Heart failure (HF) remains a leading cause of hospitalisation and mortality among older adults. Conventional inpatient management exposes frail elderly patients to significant iatrogenic risks. A diuretic day-hospital (DH) model may offer a safe, efficient, and patient-centred alternative. The DOME-HF programme integrates cardiology and geriatrics to deliver IV diuretics in an outpatient setting.

Objectives

To describe the clinical and geriatric profile, organisation of care, and short-term (3-month) outcomes of elderly patients managed for acute HF through a dedicated DH pathway.

Methods

This single-centre, retrospective observational study included all patients aged ≥ 65 years managed in the cardiogeriatric DH of Hôpital La Porte Verte (Versailles, France) between January and June 2025 for intravenous diuretic therapy. Sociodemographic, geriatric, and cardiologic characteristics, DH organisation, and 3-month outcomes were collected from medical records.

Results

Forty patients (mean age 88 ± 6.8 years; 47.5% female) were analysed. Most lived at home (95%) with preserved autonomy (ADL 5.4 ± 0.7). The mean Charlson Comorbidity Index was 8.9 ± 2.3; 92.5% had chronic kidney disease, 67.5% atrial fibrillation, and 55% ischaemic heart disease.
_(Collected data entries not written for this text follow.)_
(** X2: the worker serves the game page exactly for the paths "/game/"
    followed by a non-empty rest without line terminators, whatever that
    rest is; every path of neither form, "/ws/" and "/game/" with nothing
    after them included, goes to the static assets. *)
Theorem worker_route_page (path : string) :
  (Worker.route path = Worker.GamePage <->
   exists x, path = String.append "/game/" x /\ x <> "" /\
             Worker.all_chars Worker.is_dot x = true) /\
  (Worker.route path = Worker.StaticAssets <->
   (forall x, x <> "" -> Worker.all_chars Worker.is_dot x = true ->
              path <> String.append "/ws/" x /\
              path <> String.append "/game/" x)).
Proof.
  unfold Worker.route. split; split.
  - destruct (Worker.match_rest "/ws/" path) as [r|] eqn:E; [discriminate|].
    destruct (Worker.match_rest "/game/" path) as [x|] eqn:G; [|discriminate].
    intros _. exists x. apply match_rest_iff. exact G.
  - intros [x H]. destruct H as [-> H].
    assert (Worker.match_rest "/game/" (String.append "/game/" x) = Some x)
      as G by (apply match_rest_iff; split; [reflexivity|exact H]).
    rewrite G. reflexivity.
  - destruct (Worker.match_rest "/ws/" path) as [r|] eqn:E; [discriminate|].
    destruct (Worker.match_rest "/game/" path) as [y|] eqn:G; [discriminate|].
    intros _ x Hne Hdot. split; intros ->.
    + assert (Worker.match_rest "/ws/" (String.append "/ws/" x) = Some x)
        as F by (apply match_rest_iff; auto).
      congruence.
    + assert (Worker.match_rest "/game/" (String.append "/game/" x) = Some x)
        as F by (apply match_rest_iff; auto).
      congruence.
  - intros H.
    destruct (Worker.match_rest "/ws/" path) as [r|] eqn:E.
    + apply match_rest_iff in E. destruct E as [-> [Hne Hdot]].
      destruct (H r Hne Hdot) as [F _]. contradiction.
    + destruct (Worker.match_rest "/game/" path) as [y|] eqn:G;
        [|reflexivity].
      apply match_rest_iff in G. destruct G as [-> [Hne Hdot]].
      destruct (H y Hne Hdot) as [_ F]. contradiction.
Qed.
(** * THU canteen annual report: the data-shaping logic of [main.py]

    A shallow embedding of the file resolver, the preprocessor, the
    meal-period classifier and the aggregators of [main.py], followed by
    the properties the specification states about them.

    Conventions of the embedding.
    - A [DataFrame] is the list of its rows together with the flag telling
      whether the location column exists. A row keeps the columns the code
      reads (time, event kind, location, amount) and the period column the
      classifier adds. A missing cell (NaN, NaT) is [None] or [NaT].
    - A table records whether its location column holds text; the text
      accessor raises on a column that does not.
    - Amounts are rational numbers ([Q]), as the values of floating point
      numbers are. A sum or a quotient of the model stands for the sum or
      the quotient the code computes over the same values; nothing is
      stated that equates sums of amounts over different groupings, which
      agree up to rounding only.
    - [pd.to_datetime] on text is a parameter ([parse]); a cell that already
      holds a timestamp is returned as it is.
    - [groupby] yields the observed groups only, sorted by key.
    - [sort_values] and [sorted] are modelled by one stable sort; the
      sort of pandas may order rows with equal keys differently.
    - Strings are byte strings holding UTF-8, on which substring search
      agrees with substring search on code points. *)

From Stdlib Require Import List Bool Arith ZArith QArith Lia String Ascii.
From Stdlib Require Import Permutation Sorted DecimalString.
Import ListNotations.

Local Open Scope string_scope.
Local Open Scope Z_scope.

Set Implicit Arguments.

(** * Part I: the model *)

(** ** Outcomes of a routine *)

Inductive Exn : Type :=
| FileNotFoundError (msg : string)
| KeyError (column : string)
| TypeError
| ZeroDivisionError
| AttributeError
| RuntimeError
| OSError (msg : string).

(** A routine either produces its value, prints a skip message and returns
    early, or raises. *)
Inductive Outcome (A : Type) : Type :=
| Ok (value : A)
| Skip (message : string)
| Raise (e : Exn).

Arguments Ok {A} value.
Arguments Skip {A} message.
Arguments Raise {A} e.

(** ** Orders and stable sorting *)

Section Orders.
Variables A B : Type.

(** [le x y = true]: [x] may stay in front of [y]. *)
Variable le : A -> A -> bool.

Fixpoint insert_sorted (x : A) (l : list A) : list A :=
  match l with
  | [] => [x]
  | y :: ys => if le x y then x :: l else y :: insert_sorted x ys
  end.

(** Elements are inserted from the right: on a tie the element that came
    first in the input stays first. *)
Fixpoint sort_by (l : list A) : list A :=
  match l with
  | [] => []
  | x :: xs => insert_sorted x (sort_by xs)
  end.

(** Sorting on a column. *)
Definition by_key (f : B -> A) : B -> B -> bool :=
  fun x y => le (f x) (f y).

(** [ascending=False]. *)
Definition descending : A -> A -> bool := fun x y => le y x.

(** Missing values are placed last, whatever the direction. *)
Definition nan_last : option A -> option A -> bool :=
  fun x y =>
    match x, y with
    | Some a, Some b => le a b
    | Some _, None => true
    | None, Some _ => false
    | None, None => true
    end.

(** Sorting on two columns: the second decides among ties of the first. *)
Definition lex (le2 : A -> A -> bool) : A -> A -> bool :=
  fun x y => if le x y then (if le y x then le2 x y else true) else false.

Definition le_all (x : A) (l : list A) : Prop :=
  forall y, In y l -> le x y = true.

End Orders.

Definition Total {A : Type} (le : A -> A -> bool) : Prop :=
  forall x y, le x y = true \/ le y x = true.

Definition Transitive {A : Type} (le : A -> A -> bool) : Prop :=
  forall x y z, le x y = true -> le y z = true -> le x z = true.

(** Lexicographic order on tuples of integers, as Python compares dates
    and timestamps. *)
Fixpoint tuple_leb (a b : list Z) : bool :=
  match a, b with
  | [], _ => true
  | _ :: _, [] => false
  | x :: xs, y :: ys =>
      if x <? y then true else if y <? x then false else tuple_leb xs ys
  end.

(** ** File resolver *)

(** A directory entry: its path and the modification time that
    [p.stat()] reports when it succeeds. *)
Record File : Type := { path : string; st_mtime : Z }.

(** What the resolver asks of the file system. Each call can raise:
    [expanduser] on a home directory that cannot be found, [is_dir] and
    [exists] on a name the system refuses, [stat] on an entry that is
    listed but cannot be read, such as a link to nothing. [listdir d]
    gives the entries of [d] in the order [glob] walks them;
    [stat_error f] is the error [f.stat()] raises, if any. *)
Record FileSystem : Type := {
  expanduser : string -> Exn + string;
  is_dir : string -> Exn + bool;
  exists_ : string -> Exn + bool;
  listdir : string -> list File;
  stat_error : File -> option Exn
}.

Definition ends_with (suffix s : string) : bool :=
  (String.length suffix <=? String.length s)%nat
  && String.eqb
       (substring (String.length s - String.length suffix)
                  (String.length suffix) s)
       suffix.

(** [search_dir.glob('*' + ext)] *)
Definition glob (fs : FileSystem) (search_dir ext : string) : list File :=
  filter (fun p => ends_with ext (path p)) (listdir fs search_dir).

(** [sorted(..., key=lambda p: p.stat().st_mtime, reverse=True)] *)
Definition newest_first : File -> File -> bool :=
  by_key (descending Z.leb) st_mtime.

Definition sorted_by_mtime (l : list File) : list File :=
  sort_by newest_first l.

(** The keys are computed entry by entry before anything is ordered: the
    first [stat] that fails ends the call. *)
Fixpoint first_stat_error (fs : FileSystem) (l : list File) : option Exn :=
  match l with
  | [] => None
  | f :: l' =>
      match stat_error fs f with
      | Some e => Some e
      | None => first_stat_error fs l'
      end
  end.

Definition sorted_candidates (fs : FileSystem) (l : list File)
  : Exn + list File :=
  match first_stat_error fs l with
  | Some e => inl e
  | None => inr (sorted_by_mtime l)
  end.

Definition nonempty {A : Type} (l : list A) : bool :=
  match l with [] => false | _ => true end.

Definition no_data_file : string := "未找到 .csv 或 .xlsx/.xls 数据文件".
Definition note_csv : string :=
  "检测到多个数据文件，已优先选择最新 CSV 文件。".
Definition note_excel : string :=
  "检测到多个 Excel 数据文件，已默认选择最新文件。".

(** Lines 101-112: the choice among the three sorted lists. The result
    carries the lines printed. *)
Definition choose (csv_candidates xlsx_candidates xls_candidates : list File)
  : list string * Outcome string :=
  if negb (nonempty csv_candidates) && negb (nonempty xlsx_candidates)
     && negb (nonempty xls_candidates)
  then ([], Raise (FileNotFoundError no_data_file))
  else
    match csv_candidates with
    | first :: _ =>
        ((if (1 <? List.length csv_candidates)%nat
             || nonempty xlsx_candidates || nonempty xls_candidates
          then [note_csv] else []),
         Ok (path first))
    | [] =>
        let excel_candidates := (xlsx_candidates ++ xls_candidates)%list in
        match excel_candidates with
        | first :: _ =>
            ((if (1 <? List.length excel_candidates)%nat
              then [note_excel] else []),
             Ok (path first))
        | [] => ([], Raise (FileNotFoundError no_data_file))
        end
    end.

(** Lines 85-112: the search in the directory finally chosen. The three
    lists are sorted, in this order, before any of them is looked at. *)
Definition search (fs : FileSystem) (search_dir : string)
  : list string * Outcome string :=
  match sorted_candidates fs (glob fs search_dir ".csv") with
  | inl e => ([], Raise e)
  | inr csv_candidates =>
      match sorted_candidates fs (glob fs search_dir ".xlsx") with
      | inl e => ([], Raise e)
      | inr xlsx_candidates =>
          match sorted_candidates fs (glob fs search_dir ".xls") with
          | inl e => ([], Raise e)
          | inr xls_candidates =>
              choose csv_candidates xlsx_candidates xls_candidates
          end
      end
  end.

(** The search when every [stat] succeeds. *)
Definition search_sorted (fs : FileSystem) (search_dir : string)
  : list string * Outcome string :=
  choose (sorted_by_mtime (glob fs search_dir ".csv"))
         (sorted_by_mtime (glob fs search_dir ".xlsx"))
         (sorted_by_mtime (glob fs search_dir ".xls")).

(** [find_data_file(file_path=None, search_dir=Path.cwd())]. An empty
    string is falsy, like [None]. *)
Definition find_data_file (fs : FileSystem) (file_path : option string)
           (search_dir : string) : list string * Outcome string :=
  match file_path with
  | Some fp =>
      if String.eqb fp "" then search fs search_dir
      else
        match expanduser fs fp with
        | inl e => ([], Raise e)
        | inr p =>
            match is_dir fs p with
            | inl e => ([], Raise e)
            | inr true => search fs p
            | inr false =>
                match exists_ fs p with
                | inl e => ([], Raise e)
                | inr true => ([], Ok p)
                | inr false => search fs search_dir
                end
            end
        end
  | None => search fs search_dir
  end.

(** A directory holds a candidate when some entry carries one of the three
    extensions. *)
Definition has_extension (f : File) : Prop :=
  ends_with ".csv" (path f) = true
  \/ ends_with ".xlsx" (path f) = true
  \/ ends_with ".xls" (path f) = true.

Definition has_candidate (fs : FileSystem) (d : string) : Prop :=
  exists f, In f (listdir fs d) /\ has_extension f.

(** Every candidate of the directory can be read by [stat]. *)
Definition stat_ok (fs : FileSystem) (d : string) : Prop :=
  forall f, In f (listdir fs d) -> has_extension f -> stat_error fs f = None.

(** [f] is a most recently modified file of [l]. *)
Definition is_newest (f : File) (l : list File) : Prop :=
  In f l /\ forall g, In g l -> st_mtime g <= st_mtime f.

(** ** Dates and timestamps *)

Record date : Type := { d_year : Z; d_month : Z; d_day : Z }.

Record datetime : Type := {
  year : Z; month : Z; day : Z;
  hour : Z; minute : Z; second : Z
}.

(** [.dt.date] *)
Definition dt_date (t : datetime) : date :=
  {| d_year := year t; d_month := month t; d_day := day t |}.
Median NT-proBNP at DH discharge (end of the DH episode) was 3141.5 pg/mL [IQR 1066.8–5244.5]. The median delay from referral to first DH session was 1 day [IQR 0–3], with 2.2 ± 1.6 sessions per patient. At 3 months, 8 patients (20%) were readmitted for HF and 16 (40%) for any cause; HF-related and all-cause mortality were 2.5% and 7.5%, respectively.

Conclusion

The DOME-HF model appears feasible and safe for very elderly, multimorbid patients with acute HF. It provides rapid access to outpatient IV diuretic therapy with structured monitoring and short-term follow-up. To our knowledge, this is the first French cardiogeriatric diuretic DH programme reporting early outcomes. Larger comparative studies are needed to determine its impact on rehospitalisation, hospital burden, and functional outcomes in frail older adults.